» What is expected:
In the listing below, a line holding "- unfold init" and a line holding "- by apply (at_phase_forward _ _ _ _ _ PJobDropped)" mark the range. Retype both exactly, with all lines between them.

» Data for review:
Lemma weight_insert m s p q :
  m !! s = Some p -> (weight (<[s := q]> m) + rank p = weight m + rank q)%nat.
Proof.
  intros Hs. rewrite <- (insert_delete_id m s p Hs) at 2. rewrite <- insert_delete_eq.
  rewrite !weight_new by apply lookup_delete_eq. lia.
Qed.

Lemma weight_bound m : (weight m <= 12 * size m)%nat.
Proof.
  induction m as [|s p m Hs IH] using map_ind; [done|].
  rewrite weight_new, map_size_insert_None by done.
  assert (rank p <= 12)%nat by (destruct p; simpl; lia). lia.
Qed.

(** The connection whose goroutine makes a step. *)
Definition session_of (l : label) : option sess_ptr :=
  match l with
  | LInit s _ _ | LInitFailed s | LClosePrev s | LLoadJob s | LStopJob s | LDropJob s | LPublish s
  | LPublishFailed s | LStore s | LCount s | LLoopEnds s | LDelete s | LSchedule s | LClose s => Some s
  | _ => None
  end.
Definition conn_of (l : proxy_label) : option sess_ptr :=
  match l with
  | PTop s | PRecv s _ | PRecvErr s => Some s
  | PLife l => session_of l
  | _ => None
  end.

Definition forward (st st' : LState) (s : sess_ptr) : Prop :=
  exists p q, phases st !! s = Some p /\ phases st' = <[s := q]> (phases st) /\ (rank q < rank p)%nat.

Lemma at_phase_forward st s p next st' q :
  at_phase st s p next = Some st' -> phases next = <[s := q]> (phases st) -> (rank q < rank p)%nat ->
  forward st st' s.
Proof. intros [Hp ->]%at_phase_Some Hq Hr. by exists p, q. Qed.

Lemma lstep_forward st l st' s :
  lstep st l = Some st' -> session_of l = Some s -> forward st st' s.
Proof.
  intros H Hl. destruct l; try done; injection Hl as ->; simpl in H.
  - unfold init in H. case_decide; [done|]. by apply (at_phase_forward _ _ _ _ _ PInitialized) in H; [| |simpl; lia].
  - by apply (at_phase_forward _ _ _ _ _ PDone) in H; [| |simpl; lia].
  - apply (at_phase_forward _ _ _ _ _ PPrevClosed) in H; [done| |simpl; lia]. by destruct (hub_Load _ _).
  - unfold load_job in H. destruct (cleanJobs st !! id_of st s) as [t|].
    + by apply (at_phase_forward _ _ _ _ _ (PJobLoaded t)) in H; [| |simpl; lia].
    + by apply (at_phase_forward _ _ _ _ _ PJobDropped) in H; [| |simpl; lia].
  - unfold stop_job in H. destruct (phases st !! s) as [[]|] eqn:Hp; try done.
    destruct (timers st !! t); [|done]. case_decide; injection H as <-;
      (eexists _, _; split_and!; [done|done|simpl; lia]).
  - by apply (at_phase_forward _ _ _ _ _ PJobDropped) in H; [| |simpl; lia].
  - by apply (at_phase_forward _ _ _ _ _ PPublished) in H; [| |simpl; lia].
  - by apply (at_phase_forward _ _ _ _ _ PDone) in H; [| |simpl; lia].
  - by apply (at_phase_forward _ _ _ _ _ PStored) in H; [| |simpl; lia].
  - by apply (at_phase_forward _ _ _ _ _ PConnected) in H; [| |simpl; lia].
  - by apply (at_phase_forward _ _ _ _ _ PUncounted) in H; [| |simpl; lia].
  - by apply (at_phase_forward _ _ _ _ _ PDeleted) in H; [| |simpl; lia].
  - by apply (at_phase_forward _ _ _ _ _ PScheduled) in H; [| |simpl; lia].
  - by apply (at_phase_forward _ _ _ _ _ PDone) in H; [| |simpl; lia].
Qed.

» Exercise response:
  - unfold init in H. case_decide; [done|]. by apply (at_phase_forward _ _ _ _ _ PInitialized) in H; [| |simpl; lia].
  - by apply (at_phase_forward _ _ _ _ _ PDone) in H; [| |simpl; lia].
  - apply (at_phase_forward _ _ _ _ _ PPrevClosed) in H; [done| |simpl; lia]. by destruct (hub_Load _ _).
  - unfold load_job in H. destruct (cleanJobs st !! id_of st s) as [t|].
    + by apply (at_phase_forward _ _ _ _ _ (PJobLoaded t)) in H; [| |simpl; lia].
    + by apply (at_phase_forward _ _ _ _ _ PJobDropped) in H; [| |simpl; lia].
  - unfold stop_job in H. destruct (phases st !! s) as [[]|] eqn:Hp; try done.
    destruct (timers st !! t); [|done]. case_decide; injection H as <-;
      (eexists _, _; split_and!; [done|done|simpl; lia]).
  - by apply (at_phase_forward _ _ _ _ _ PJobDropped) in H; [| |simpl; lia].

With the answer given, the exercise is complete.